Is the Bible Sexist? – Women In Ministry Part 2


Last week I put a post out there about Women in Ministry dealing with I Timothy 2. Click Here to view, Is The Bible Sexist? – Women in Ministry Part 1.

This is a very controversial and interesting topic.  The reason I write about it is because how we view this passage and other passages in particular effect much of how we approach the most important thing in life.  The most important thing in life is the building of the Kingdom of God in our families, communities and our world.

It is sad and interesting at the same time when a young girl grows up in the church and falls in love with the Word of God.  Pastors, Youth Pastors and committed laity all look on as this young girl begins to teach children, this turns into speaking to the church after a convention or a mission trip, which then can sometimes turn into preaching or teaching adults.

Sometimes you see leadership gifts showing up in a young girl, and so how churches and their leaders process these verses in I Timothy 2 guides how that plays out.  I have met girls who have been called to preach, but hindered by their parents or pastor, because girls just can’t do that.  Imagine feeling like you need to obey God, but your pastor or Christian parents are telling you God is not telling you that, because girls don’t do that.  What a mess?  We have a responsibility to thoroughly work through this important issue.  The wrong position hinders the Kingdom.

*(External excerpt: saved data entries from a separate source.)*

Lemma rne_error (y : Q) : - (1 # 2) <= inject_Z (rne y) - y /\ inject_Z (rne y) - y <= 1 # 2.
Proof.
  pose proof (Qfloor_le y) as Hl. pose proof (Qlt_floor y) as Hu.
  rewrite inject_Z_plus in Hu. change (inject_Z 1) with 1 in Hu.
  unfold rne. destruct (Qcompare_spec (y - inject_Z (Qfloor y)) (1 # 2)) as [E|L|G].
  - destruct (Z.even (Qfloor y)).
    + split; lra.
    + rewrite inject_Z_plus. change (inject_Z 1) with 1. split; lra.
  - split; lra.
  - rewrite inject_Z_plus. change (inject_Z 1) with 1. split; lra.
Qed.

Lemma rnd_at_error (e : Z) (x : Q) :
  - 2 ^ (e - 1) <= rnd_at e x - x /\ rnd_at e x - x <= 2 ^ (e - 1).
Proof.
  unfold rnd_at. pose proof (pow2_pos e) as P. pose proof (pow2_pos (e - 1)) as P'.
  assert (H2 : 2 ^ e == 2 * 2 ^ (e - 1)).
  { rewrite <- pow2_succ. f_equiv. lia. }
  destruct (rne_error (x / 2 ^ e)) as [L U].
  set (r := inject_Z (rne (x / 2 ^ e))) in *.
  assert (X : x == (x / 2 ^ e) * 2 ^ e) by (field; apply pow2_neq0).
  set (y := x / 2 ^ e) in *.
  assert (D : r * 2 ^ e - x == (r - y) * 2 ^ e) by (rewrite X at 1; ring).
  rewrite D.
  assert (Lb : - (1 # 2) * 2 ^ e <= (r - y) * 2 ^ e).
  { apply Qmult_le_compat_r; [exact L | lra]. }
  assert (Ub : (r - y) * 2 ^ e <= (1 # 2) * 2 ^ e).
  { apply Qmult_le_compat_r; [exact U | lra]. }
  split; lra.
Qed.

Lemma round_pos_error_below (x : Q) (k : Z) :
  0 < x -> x < 2 ^ (k + 1) ->
  - 2 ^ (k - 53) <= round_pos x - x /\ round_pos x - x <= 2 ^ (k - 53).
Proof.
  intros Hx Hk. destruct (ilog2_spec x Hx) as [Hlo _].
  assert (I : (ilog2 x < k + 1)%Z).
  { apply (Qpower_lt_compat_l_inv 2); [lra | reflexivity]. }
  unfold round_pos, prec.
  destruct (rnd_at_error (ilog2 x - (53 - 1)) x) as [L U].
  pose proof (pow2_le (ilog2 x - (53 - 1) - 1) (k - 53) ltac:(lia)) as M.
  split; lra.
Qed.

Lemma round_pos_error (x : Q) (k : Z) :
  0 < x -> x <= 2 ^ k ->
  - 2 ^ (k - 53) <= round_pos x - x /\ round_pos x - x <= 2 ^ (k - 53).
Proof.
  intros Hx Hk. destruct (ilog2_spec x Hx) as [Hlo _].
  assert (I : (ilog2 x <= k)%Z).
  { apply (Qpower_le_compat_l_inv 2); [lra | reflexivity]. }
  unfold round_pos, prec.
  destruct (rnd_at_error (ilog2 x - (53 - 1)) x) as [L U].
  pose proof (pow2_le (ilog2 x - (53 - 1) - 1) (k - 53) ltac:(lia)) as M.
  split; lra.
Qed.

(** A rounding moves a number of magnitude at most [2 ^ k] by at most
    [2 ^ (k - 53)]. *)
Lemma round_error (x : Q) (k : Z) :
  - 2 ^ k <= x -> x <= 2 ^ k ->
  - 2 ^ (k - 53) <= round x - x /\ round x - x <= 2 ^ (k - 53).
Proof.
  intros Hl Hu. pose proof (pow2_pos (k - 53)) as P.
  destruct (Qlt_le_dec 0 x) as [Pos|NPos].
  - rewrite (round_gt0 x Pos). apply round_pos_error; assumption.
  - destruct (Qlt_le_dec x 0) as [Neg|NNeg].
    + rewrite (round_lt0 x Neg).
      destruct (round_pos_error (- x) k ltac:(lra) ltac:(lra)) as [L U]. split; lra.
    + assert (Z : x == 0) by lra. rewrite (round_eq0 x Z). split; lra.
Qed.

Local Open Scope Z_scope.

(** X7.  The axis value is accurate: for a reading within bounds whose
    width is positive and below [2 ^ 53], the value [update] computes
    differs from the exact [2 * (raw - min) / (max - min) - 1] by at most
    [2 ^ -52]. *)
Theorem axis_value_accurate (hid : hid_values) (g : nativeGamepad) (a : element) :
  let raw := elementValue hid g a in
  let lo := minimum (widen raw a) in
  let hi := maximum (widen raw a) in
  0 < hi - lo < 2 ^ 53 ->
  exists q : Q,
    Float64.toQ (axis_body hid g a) = Some q /\
    (Qabs (q - (2 * inject_Z (raw - lo) / inject_Z (hi - lo) - 1)) <= 2 ^ (-52))%Q.
Proof.
  intros raw lo hi Hw. unfold axis_body. fold raw.
  pose proof (widen_encloses raw a) as He. fold lo hi in He.
  unfold axis_value. fold lo hi. unfold GoInt.sub.
  assert (Hmin : GoInt.min_int <= 0) by (unfold GoInt.min_int; lia).
  assert (Hmax : 2 ^ 53 <= GoInt.max_int) by (unfold GoInt.max_int; lia).
  rewrite (wrap_fits (hi - lo)), (wrap_fits (raw - lo)) by lia.
  destruct (Z.eqb_spec (hi - lo) 0) as [E|NE]; [lia|].
  set (d := raw - lo) in *. set (s := hi - lo) in *.
  destruct (represents_toQ _ _ (formula_correct d s ltac:(lia) ltac:(lia))) as (q & Eq & Vq).
  exists q. split; [exact Eq|]. rewrite Vq. clear Eq Vq q.
  unfold sub, div, mul.
  assert (Rd : of_int d == inject_Z d) by (apply of_int_small; lia).
  assert (Rs : of_int s == inject_Z s) by (apply of_int_small; lia).
  assert (Ht : (round (2 * of_int d) == 2 * inject_Z d)%Q).
  { rewrite round_double. unfold of_int. rewrite round_idem. fold (of_int d). rewrite Rd.
    reflexivity. }
  assert (Sp : (0 < inject_Z s)%Q) by (change 0%Q with (inject_Z 0); rewrite <- Zlt_Qlt; lia).
  assert (Dp : (0 <= inject_Z d)%Q) by (change 0%Q with (inject_Z 0); rewrite <- Zle_Qle; lia).
  assert (Ds : (inject_Z d <= inject_Z s)%Q) by (rewrite <- Zle_Qle; lia).
  set (x := (2 * inject_Z d / inject_Z s)%Q).
  assert (Hx : (round (2 * of_int d) / of_int s == x)%Q).
  { unfold x. rewrite Ht, Rs. reflexivity. }
  rewrite (round_comp _ _ Hx).
  assert (X0 : (0 <= x)%Q) by (unfold x; apply Qle_shift_div_l; lra).
  assert (X2 : (x <= 2)%Q) by (unfold x; apply Qle_shift_div_r; lra).
  assert (E1 : (- 2 ^ (0 - 53) <= round x - x /\ round x - x <= 2 ^ (0 - 53))%Q).
  { pose proof (pow2_pos (0 - 53)) as P.
    destruct (Qlt_le_dec 0 x) as [Pos|NPos].
    - destruct (Qlt_le_dec x 2) as [Lt|Ge].
      + rewrite (round_gt0 x Pos). apply round_pos_error_below; [exact Pos | exact Lt].
      + assert (Z2 : (x == inject_Z 2)%Q) by (change (inject_Z 2) with 2%Q; lra).
        rewrite (round_comp _ _ Z2), (round_Z 2) by (vm_compute; reflexivity).
        rewrite Z2. split; lra.
    - assert (Z0 : (x == 0)%Q) by lra. rewrite (round_eq0 x Z0). split; lra. }
  destruct E1 as [L1 U1].
  destruct (round_between 0 2 x eq_refl eq_refl X0 X2) as [Q0 Q2].
  destruct (round_error (round x - 1) 0 ltac:(change (2 ^ 0)%Q with 1%Q; lra)
              ltac:(change (2 ^ 0)%Q with 1%Q; lra)) as [L2 U2].
  assert (P : (2 ^ (0 - 53) + 2 ^ (0 - 53) == 2 ^ (-52))%Q) by reflexivity.
  apply Qabs_Qle_condition. split; lra.
Qed.

Lemma axis_value_accurate_witness :
  exists q : Q,
    Float64.toQ (axis_body (hid_reads 128) sample_pad sample_axis) = Some q /\
    (Qabs (q - (2 * inject_Z (128 - 0) / inject_Z (255 - 0) - 1)) <= 2 ^ (-52))%Q.
Proof.
  apply (axis_value_accurate (hid_reads 128) sample_pad sample_axis).
  vm_compute. split; reflexivity.
Defined.

End AxisAccuracy.

(** *** The sort interface of [elements] *)

Section SortInterface.
Local Open Scope Z_scope.

(** X8.  [Less] is a strict weak order on the pair (usage, index), as
    [sort.Stable] needs: no element is less than itself, two elements are
    never less than one another, [Less] is transitive, and two elements
    that [Less] does not order have the same usage and the same index. *)
Theorem Less_strict_order (a b c : element) :
  Less a a = false /\
  (Less a b = true -> Less b a = false) /\
  (Less a b = true -> Less b c = true -> Less a c = true) /\
  (Less a b = false -> Less b a = false -> usage a = usage b /\ index a = index b).
Proof.
  unfold Less.
  destruct (Z.eqb_spec (usage a) (usage a)) as [_|N]; [|contradiction].
  destruct (Z.eqb_spec (index a) (index a)) as [_|N]; [|contradiction].
  destruct (Z.eqb_spec (usage a) (usage b)), (Z.eqb_spec (usage b) (usage a)),
    (Z.eqb_spec (usage b) (usage c)), (Z.eqb_spec (usage a) (usage c)),
    (Z.eqb_spec (index a) (index b)), (Z.eqb_spec (index b) (index a)),
    (Z.eqb_spec (index b) (index c)), (Z.eqb_spec (index a) (index c));
    cbn [negb]; rewrite ?Z.ltb_lt, ?Z.ltb_ge; repeat split; intros;
    try discriminate; lia.
Qed.

Lemma Swap_in_range (e : elements) (i j : Z) :
  0 <= i < Len e -> 0 <= j < Len e ->
  exists a b, e !! Z.to_nat i = Some a /\ e !! Z.to_nat j = Some b /\
    Swap e i j = Some (<[Z.to_nat j := a]> (<[Z.to_nat i := b]> e)).
Proof.
  unfold Len. intros Hi Hj.
  destruct (lookup_lt_is_Some_2 e (Z.to_nat i) ltac:(lia)) as [a Ha].
  destruct (lookup_lt_is_Some_2 e (Z.to_nat j) ltac:(lia)) as [b Hb].
  exists a, b. split; [exact Ha|]. split; [exact Hb|].
  unfold Swap. replace ((i <? 0) || (j <? 0)) with false
    by (symmetry; apply orb_false_iff; split; apply Z.ltb_ge; lia).
  rewrite Ha, Hb. reflexivity.
Qed.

Now there are some important things to consider.  You must read the Bible, it is not to read you.  A friend of mine recently told me, “Objectivity is a force that doesn’t exist in nature.”  It is true.  No one has the capacity to be 100% objective.

Most people know this so what we do to make us feel comfortable is we hide behind certain buzz words.  After last weeks post I had a few interactions with people talking about my application of culture to scripture.  A common response is; “If you believe in the inerrancy of scripture you can’t just change the meaning of something to fit your idea.”  I respect that.

So when I apply the Artemis Cult knowledge to the application to the is text, we must approach the Word of God with respect.  We are looking for accuracy and not for the safe bet.  The work of a true theological thinker is the search for truth.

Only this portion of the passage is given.